## What is needed
Give again the line that contains "- exists (length" and every line after it to the end of the records. Keep them exactly as they are and add nothing.

(Saved data entries)
(** The end of a stream overtakes its data.  The peer opens a stream, writes
    one chunk and closes it; the packet with the end arrives first and the event
    loop handles it before the packet with the chunk comes.  The session then
    accepts the chunk and the multiplexer reads it out of the session, but the
    reader's channel has ended empty: the stream reads as complete and empty,
    and the acknowledged bytes are gone. *)
Theorem early_fin_truncates c out s m sid (d : list byte) :
  cn_session c = Some s -> mx_running m = true ->
  stream_senders (mx_state m) !! sid = None -> pending_receivers (mx_state m) !! sid = None ->
  is_u32 sid -> ss_streams s !! sid = None ->
  sid mod 2 <> Role_local_parity (ss_role s) -> streams_full s = false ->
  d <> [] -> Z.of_nat (length d) <= 1386 ->
  exists s1 evs1 c1 m1 s1' s2 evs2 c2 m2,
    Session_handle_data_frame s (stream_frame true sid (Z.of_nat (length d)) []) = (s1, Ok evs1)
    /\ event_loop evs1 m (set_cn_session c (Some s1), out) = Done m1 (c1, out)
    /\ cn_session c1 = Some s1'
    /\ Session_handle_data_frame s1' (stream_frame false sid 0 d) = (s2, Ok evs2)
    /\ event_loop evs2 m1 (set_cn_session c1 (Some s2), out) = Done m2 (c2, out)
    /\ (exists s' st, cn_session c2 = Some s' /\ ss_streams s' !! sid = Some st
         /\ st_recv_offset st = Z.of_nat (length d))
    /\ (exists k ch, pending_receivers (mx_state m2) !! sid = Some k /\ mx_data m2 !! k = Some ch
         /\ poll_read (mkSeamStream sid None k []) ch 4096 = (mkSeamStream sid None k [], ch, ReadReady [])).
Proof.
  intros Hs Hrun Hse Hpe Hu Hst Hpar Hfull Hd Hl.
  assert (Hpos : 0 < Z.of_nat (length d)) by (destruct d; [done|cbn; lia]).
  destruct (late_data_read sid d Hd Hl) as (st & st' & R1 & R2 & R3 & R4).
  pose proof (handle_stream_frame_events s true sid (Z.of_nat (length d)) [] Hu ltac:(unfold is_u; lia)
    ltac:(cbn; lia) ltac:(by rewrite Hst)) as F1.
  rewrite Hst in F1. cbn [default from_option id] in F1.
  change (Stream_receive (Stream_new sid) (Z.of_nat (length d)) [] true)
    with (ended_stream sid (Z.of_nat (length d)), Ok tt : Result unit SeamError) in F1.
  cbv beta iota zeta in F1. set (fs := ended_stream sid (Z.of_nat (length d))) in *.
  match type of F1 with _ = (?x, Ok ?e) => set (s1 := x) in F1; set (evs1 := e) in F1 end.
  assert (Hs1 : ss_streams s1 !! sid = Some fs) by apply lookup_insert_eq.
  assert (E1 : evs1 = [EvNewStream sid; EvDataAvailable sid; EvStreamFinished sid]).
  { unfold evs1, frame_events. by rewrite Hst. }
  set (s1' := set_ss_streams s1 (<[sid := fs]> (ss_streams s1))).
  set (c1 := set_cn_session (set_cn_session c (Some s1)) (Some s1')).
  set (m1 := on_finished (on_new_stream m sid) sid).
  assert (L1 : event_loop evs1 m (set_cn_session c (Some s1), out) = Done m1 (c1, out)).
  { rewrite E1. rewrite (loop_turn _ _ m (on_new_stream m sid) _ (set_cn_session c (Some s1), out)) by done.
    rewrite (loop_turn _ _ (on_new_stream m sid) (on_new_stream m sid) _ (c1, out)); [|done|].
    - by rewrite (loop_turn _ _ (on_new_stream m sid) m1 _ (c1, out)).
    - by apply (data_turn (on_new_stream m sid) (set_cn_session c (Some s1)) out s1 sid fs fs [] 0),
        ended_stream_read. }
  assert (Hs1' : ss_streams s1' !! sid = Some fs) by apply lookup_insert_eq.
  pose proof (handle_stream_frame_events s1' false sid 0 d Hu ltac:(unfold is_u; lia) ltac:(lia)
    ltac:(by rewrite Hs1')) as F2.
  rewrite Hs1' in F2. cbn [default from_option id] in F2. fold fs in R1. rewrite R1 in F2.
  match type of F2 with _ = (?x, Ok ?e) => set (s2 := x) in F2; set (evs2 := e) in F2 end.
  assert (E2 : evs2 = [EvDataAvailable sid]).
  { unfold evs2, frame_events. by rewrite Hs1', R2. }
  assert (Hs2 : ss_streams s2 !! sid = Some st) by apply lookup_insert_eq.
  assert (Hnone : on_data m1 sid d = m1).
  { unfold on_data. destruct d; [done|]. cbn. rewrite lookup_delete_eq. by destruct m. }
  assert (L2 : event_loop evs2 m1 (set_cn_session c1 (Some s2), out)
    = Done m1 (set_cn_session (set_cn_session c1 (Some s2)) (Some (set_ss_streams s2 (<[sid := st']> (ss_streams s2)))), out)).
  { rewrite E2. rewrite (loop_turn _ _ m1 m1 _
      (set_cn_session (set_cn_session c1 (Some s2)) (Some (set_ss_streams s2 (<[sid := st']> (ss_streams s2)))), out));
      [done|done|].
    rewrite (data_turn m1 (set_cn_session c1 (Some s2)) out s2 sid st st' d (length d) eq_refl Hs2 R3).
    by rewrite Hnone. }
  exists s1, evs1, c1, m1, s1', s2, evs2. do 2 eexists. split_and!; [exact F1|exact L1|done|exact F2|exact L2| |].
  - do 2 eexists. split; [done|]. split; [apply lookup_insert_eq|done].
  - exists (length (mx_data m)), (chan_drop_tx chan_new). split; [apply lookup_insert_eq|].
    destruct new_state as (N1 & N2 & N3). destruct (drop_tx_state chan_new) as (D1 & D2 & D3). split.
    + cbn. rewrite lookup_insert_eq, Hse, Hpe. cbn [drop_entry]. rewrite list_lookup_alter_eq.
      by rewrite list_lookup_middle.
    + unfold poll_read. cbn [sm_read_buf]. by rewrite (recv_empty (chan_drop_tx chan_new)), D2 by congruence.
Qed.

## Reply
  - exists (length (mx_data m)), (chan_drop_tx chan_new). split; [apply lookup_insert_eq|].
    destruct new_state as (N1 & N2 & N3). destruct (drop_tx_state chan_new) as (D1 & D2 & D3). split.
    + cbn. rewrite lookup_insert_eq, Hse, Hpe. cbn [drop_entry]. rewrite list_lookup_alter_eq.
      by rewrite list_lookup_middle.
    + unfold poll_read. cbn [sm_read_buf]. by rewrite (recv_empty (chan_drop_tx chan_new)), D2 by congruence.
Qed.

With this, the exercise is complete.